Ser Amigo

O coração de um amigo é uma coisa que sempre quer. Ser amigo é estar ao lado de quem não tem razão, contra qualquer inimigo que tenha, e apareça, dizendo com toda a justiça que o amigo não a tem. Não é suspender a razão – é usá-la friamente, aplicá-la, estar sempre consciente dela. E, contudo, não dizê-la, não mostrá-la, ficar sempre acima dela. Ser amigo é ter razão e não querer saber dela. Ser amigo é pensar duas vezes quando a última vez pertence ao que repensa o coração.

O amigo discordava dele. Dizia: Queres tu dizer que para se ser um bom amigo é preciso, às vezes, ser-se muito má pessoa? Sim, respondia ele, era isso que ele queria dizer. Porque ser amigo tem de ser uma coisa que custa. Às vezes é um trabalho, muitas horas, muitas dores; um trabalho que é o contrário do que seria natural, e do que apetece. Ser má pessoa para se ser um bom amigo (ou um bom português, ou um bom professor), é fazer fé que um outro fim faz valer o desconforto, faz valer o arrependimento, acaba por se abater sobre a vergonha. E sofrer bastante para que o outro nada sofra, e com isso deixar, também, de sofrer.

O amigo via a amizade como uma espécie de liberdade, uma licença de sinceridade, uma aceitação de defeitos. Ele dizia que não. A sinceridade, para ele, era coisa que se guardava para os inimigos. A liberdade de falar era aquilo que acontecia só quando desaparecesse o cuidado de não magoar.

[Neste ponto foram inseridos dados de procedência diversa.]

(** Appending [bs] behind the window, in place. *)
Lemma append_window b bs b' :
  wf b → len bs ≤ room b →
  b' = set_window (set_arr b (copy_at (arr b) (end_ b) bs).1)
         (start b) (end_ b + len bs) →
  wf b' ∧ content b' = content b ++ bs ∧ room b' = room b - len bs ∧
  len (arr b') = len (arr b) ∧ UDP b' = UDP b.
Proof.
  intros Hwf Hroom ->. pose proof (len_nonneg bs).
  set (a := (copy_at (arr b) (end_ b) bs).1).
  assert (Ha : arr (set_arr b a) = a).
  { apply arr_set_arr. intros Hn. unfold a. rewrite (arr_nil _ Hn).
    apply copy_at_nil. unfold wf in Hwf. lia. }
  unfold wf, room in *. unfold content, wf, room. cbn [start end_ set_window UDP].
  rewrite arr_set_window, Ha.
  assert (Hl : len a = len (arr b)) by (apply copy_at_len; lia).
  split_and!; [lia..| |lia|done|done].
  unfold a, copy_at. cbn [fst].
  rewrite Z.min_r, to_nat_len by lia. rewrite (firstn_all bs).
  rewrite drop_app_le by len_lia.
  replace (Z.to_nat (end_ b + len bs - start b))
    with (length (drop (Z.to_nat (start b)) (take (Z.to_nat (end_ b)) (arr b))) + length bs)%nat
    by len_lia.
  rewrite take_app_add, take_app_length. f_equal.
  rewrite skipn_firstn_comm. f_equal. lia.
Qed.

Lemma Write_spec b data :
  wf b → ∃ b', let got := take (Z.to_nat (room b)) data in
    Write b data = Ok (b', len got, if decide (len got < len data) then Some ErrBufferFull else None)
    ∧ wf b' ∧ content b' = content b ++ got ∧ room b' = room b - len got
    ∧ len (arr b') = len (arr b) ∧ UDP b' = UDP b.
Proof.
  intros Hwf. set (got := take (Z.to_nat (room b)) data).
  assert (Hg : len got = Z.min (room b) (len data)).
  { unfold got, room, wf in *. len_lia. }
  eexists. cbv zeta. unfold Write.
  rewrite decide_True by (unfold wf in Hwf; lia).
  rewrite copy_at_take by (unfold wf in Hwf; lia). fold (room b). fold got.
  split; [reflexivity|].
  assert (i32 (end_ b + i32 (len got)) = end_ b + len got) as ->.
  { unfold room, wf in *. pose proof (len_nonneg data). wf_i32. done. }
  eapply append_window; [done|lia|done].
Qed.

Lemma drop_content b k :
  wf b → 0 ≤ k ≤ len (content b) →
  wf (set_window b (start b + k) (end_ b)) ∧
  content (set_window b (start b + k) (end_ b)) = drop (Z.to_nat k) (content b).
Proof.
  intros Hwf Hk. rewrite len_content in Hk by done. unfold wf, content in *. buf_simpl.
  rewrite arr_set_window. split; [lia|].
  rewrite skipn_firstn_comm, drop_drop. f_equal; [lia|]. f_equal. lia.
Qed.

Lemma Read_spec b n :
  wf b → 0 ≤ n → ∃ b',
    Read b n = Ok (b', take (Z.to_nat n) (content b),
                   if decide (content b = []) then Some EOF else None)
    ∧ wf b' ∧ content b' = drop (Z.to_nat n) (content b) ∧ len (arr b') = len (arr b).
Proof.
  intros Hwf Hn. unfold Read. rewrite Len_wf by done.
  destruct (decide (len (content b) = 0)) as [H0|H0].
  { pose proof (len_0_nil _ H0) as E. rewrite E. eexists.
    rewrite take_nil, drop_nil. rewrite decide_True by done. done. }
  rewrite slice_Some by (unfold wf in Hwf; lia). cbn [ok_or_panic mbind go_bind].
  fold (content b). rewrite (decide_False (P := content b = [])) by (intros Hn0; by rewrite Hn0 in H0).
  set (got := take (Z.to_nat n) (content b)).
  assert (Hg : len got = Z.min n (len (content b))) by (unfold got; len_lia).
  pose proof (len_content b Hwf). pose proof (len_nonneg (content b)).
  eexists. split; [reflexivity|]. unfold wf in Hwf. wf_i32. case_decide as Hall.
  - split; [by apply wf_Clear|]. split; [|done]. rewrite content_Clear. symmetry.
    apply drop_ge. len_lia.
  - destruct (drop_content b (len got)) as [Hw Hc]; [done|lia|]. split; [done|].
    split; [|done]. rewrite Hc. f_equal. lia.
Qed.

Lemma WriteByte_spec b c :
  wf b → ∃ b' err, WriteByte b c = Ok (b', err) ∧ wf b' ∧ UDP b' = UDP b ∧
    (if decide (room b = 0) then b' = b ∧ err = Some ErrBufferFull
     else err = None ∧ content b' = content b ++ [c] ∧ room b' = room b - 1
          ∧ len (arr b') = len (arr b)).
Proof.
  intros Hwf. unfold WriteByte. pose proof (IsFull_wf b Hwf) as Hf.
  destruct (IsFull b); destruct (decide (room b = 0)) as [Hr|Hr].
  - by eexists _, _.
  - by destruct Hr; apply Hf.
  - by apply Hf in Hr.
  - rewrite decide_True by (unfold wf, room in *; lia).
    assert (E : <[Z.to_nat (end_ b) := c]> (arr b) = (copy_at (arr b) (end_ b) [c]).1).
    { unfold copy_at. cbn [fst].
      rewrite insert_take_drop by (unfold wf, room in *; len_lia).
      replace (Z.to_nat (Z.min _ _)) with 1%nat by (unfold wf, room in *; len_lia).
      by rewrite Nat.add_1_r. }
    rewrite E. rewrite i32_small by (unfold is_i32, wf, room in *; lia).
    eexists _, _. split; [reflexivity|].
    destruct (append_window b [c] _ Hwf ltac:(unfold wf, room in *; rewrite len_cons, len_nil; lia) eq_refl)
      as (?&?&?&?&?). rewrite len_cons, len_nil in *. done.
Qed.

Lemma ReadByte_spec b :
  wf b → ∃ b' r, ReadByte b = Ok (b', r) ∧ wf b' ∧ len (arr b') = len (arr b) ∧
    match content b with
    | [] => b' = b ∧ r = inr EOF
    | c :: q => content b' = q ∧ r = inl c
    end.
Proof.
  intros Hwf. unfold ReadByte. pose proof (len_content b Hwf) as Hl.
  destruct (content b) as [|c q] eqn:E.
  { rewrite len_nil in Hl. rewrite decide_True by lia. by eexists _, _. }
  rewrite len_cons in Hl. pose proof (len_nonneg q).
  rewrite decide_False by lia.
  destruct (drop_content b 1) as [Hw Hc]; [done|rewrite E, len_cons; lia|].
  assert (Hi : index (arr b) (start b) = Some c).
  { unfold index. rewrite decide_True by (unfold wf in Hwf; lia).
    unfold content in E.
    assert (Hh : take (Z.to_nat (end_ b - start b)) (drop (Z.to_nat (start b)) (arr b)) !! 0%nat = Some c)
      by (by rewrite E).
    rewrite lookup_take_lt, lookup_drop in Hh by lia. rewrite <- Hh. f_equal. lia. }
  rewrite Hi. rewrite i32_small by (unfold is_i32, wf in *; lia).
  eexists _, _. split; [reflexivity|]. split; [done|]. split; [done|]. by rewrite Hc, E.
Qed.

Lemma ReadBytes_spec b n :
  wf b → 0 ≤ n → ∃ b' r, ReadBytes b n = Ok (b', r) ∧ wf b' ∧ len (arr b') = len (arr b) ∧
    if decide (len (content b) < n) then b' = b ∧ r = inr EOF
    else content b' = drop (Z.to_nat n) (content b) ∧ r = inl (take (Z.to_nat n) (content b)).
Proof.
  intros Hwf Hn. unfold ReadBytes. pose proof (len_content b Hwf) as Hl.
  rewrite i32_small by (unfold is_i32, wf in *; lia). rewrite <- Hl.
  case_decide as Hd; [by eexists _, _|].
  rewrite i32_small by (unfold is_i32, wf in *; lia).
  rewrite slice_Some by (unfold wf in *; lia). cbn [ok_or_panic mbind go_bind].
  destruct (drop_content b n) as [Hw Hc]; [done|lia|].
  eexists _, _. split; [reflexivity|]. split; [done|]. split; [done|]. split; [done|]. f_equal.
  unfold content. rewrite take_take. f_equal. lia.
Qed.

Lemma Advance_spec b n :
  wf b → 0 ≤ n → start b + n < 2147483648 →
  wf (Advance b n) ∧ content (Advance b n) = drop (Z.to_nat n) (content b)
  ∧ end_ (Advance b n) = end_ b ∧ arr (Advance b n) = arr b ∧ UDP (Advance b n) = UDP b.
Proof.
  intros Hwf Hn Hbig. pose proof (len_content b Hwf) as Hl.
  unfold Advance, from_end, Check. rewrite (decide_False (P := n < 0)) by lia.
  unfold wf in Hwf. wf_i32. buf_simpl.
  rewrite (decide_False (P := start b + n < 0)), (decide_False (P := end_ b < 0)) by lia.
  case_decide as Hd.
  - split; [unfold wf; buf_simpl; rewrite !arr_set_window; lia|].
    split; [|done]. rewrite drop_ge by len_lia. unfold content. buf_simpl.
    by rewrite Z.sub_diag.
  - destruct (drop_content b n) as [Hw Hc]; [done|lia|]. done.
Qed.

(** *** A buffer is a byte queue *)

Inductive Op :=
| OWrite (data : list byte)
| OWriteByte (c : byte)
| ORead (n : Z)
| OReadByte
| OReadBytes (n : Z)
| OAdvance (n : Z)
| OClear.

Inductive Res :=
| RCount (n : Z) (err : option GoError)
| RBytes (bs : list byte) (err : option GoError)
| RUnit.

Definition run (b : t) (o : Op) : go (t * Res) :=
  match o with
  | OWrite data => '(b, n, err) ← Write b data; Ok (b, RCount n err)
  | OWriteByte c => '(b, err) ← WriteByte b c; Ok (b, RCount (match err with Some _ => 0 | None => 1 end) err)
  | ORead n => '(b, bs, err) ← Read b n; Ok (b, RBytes bs err)
  | OReadByte =>
      '(b, r) ← ReadByte b;
      Ok (b, match r with inl c => RBytes [c] None | inr e => RBytes [] (Some e) end)
  | OReadBytes n =>
      '(b, r) ← ReadBytes b n;
      Ok (b, match r with inl bs => RBytes bs None | inr e => RBytes [] (Some e) end)
  | OAdvance n => Ok (Advance b n, RUnit)
  | OClear => Ok (Clear b, RUnit)
  end.

(** The queue the buffer promises: at most [space] more bytes go in at the back,
    bytes come out at the front in order. *)
Definition queue_step (space : Z) (q : list byte) (o : Op) : list byte * Res :=
  match o with
  | OWrite data =>
      let got := take (Z.to_nat space) data in
      (q ++ got, RCount (len got) (if decide (len got < len data) then Some ErrBufferFull else None))
  | OWriteByte c =>
      if decide (space = 0) then (q, RCount 0 (Some ErrBufferFull)) else (q ++ [c], RCount 1 None)
  | ORead n =>
      (drop (Z.to_nat n) q, RBytes (take (Z.to_nat n) q) (if decide (q = []) then Some EOF else None))
  | OReadByte =>
      match q with [] => ([], RBytes [] (Some EOF)) | c :: q => (q, RBytes [c] None) end
  | OReadBytes n =>
      if decide (len q < n) then (q, RBytes [] (Some EOF))
      else (drop (Z.to_nat n) q, RBytes (take (Z.to_nat n) q) None)
  | OAdvance n => (drop (Z.to_nat n) q, RUnit)
  | OClear => ([], RUnit)
  end.

(** Lengths passed to the reading operations are lengths; an [Advance] stays
    within [int32]. *)
Definition op_ok (cap : Z) (o : Op) : Prop :=
  match o with
  | ORead n | OReadBytes n => 0 ≤ n
  | OAdvance n => 0 ≤ n ∧ cap + n < 2147483648
  | _ => True
  end.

A sinceridade e a liberdade eram disposições gerais, e a amizade uma condição particular, mais indefesa e rara, e por isso mesmo precisada de uma protecção particular.

Os defeitos do amigo não eram, para ele, coisas que simplesmente se aceitassem. Só aceita quem os vê — e só os vê quem olha para eles. Para ele, sendo assim, não se devia sequer olhar. Os defeitos do amigo eram como as qualidades dos inimigos: coisas que se iam levando em linha de conta, só quando o caso de outro modo não se pudesse remediar. Não eram coisas que contassem — nunca eram coisas para contar.

Um amigo não é sobretudo uma pessoa em quem acreditar. É alguém que se acredita amar, e que se ama, e é só nesse sentido que faz sentido acreditar.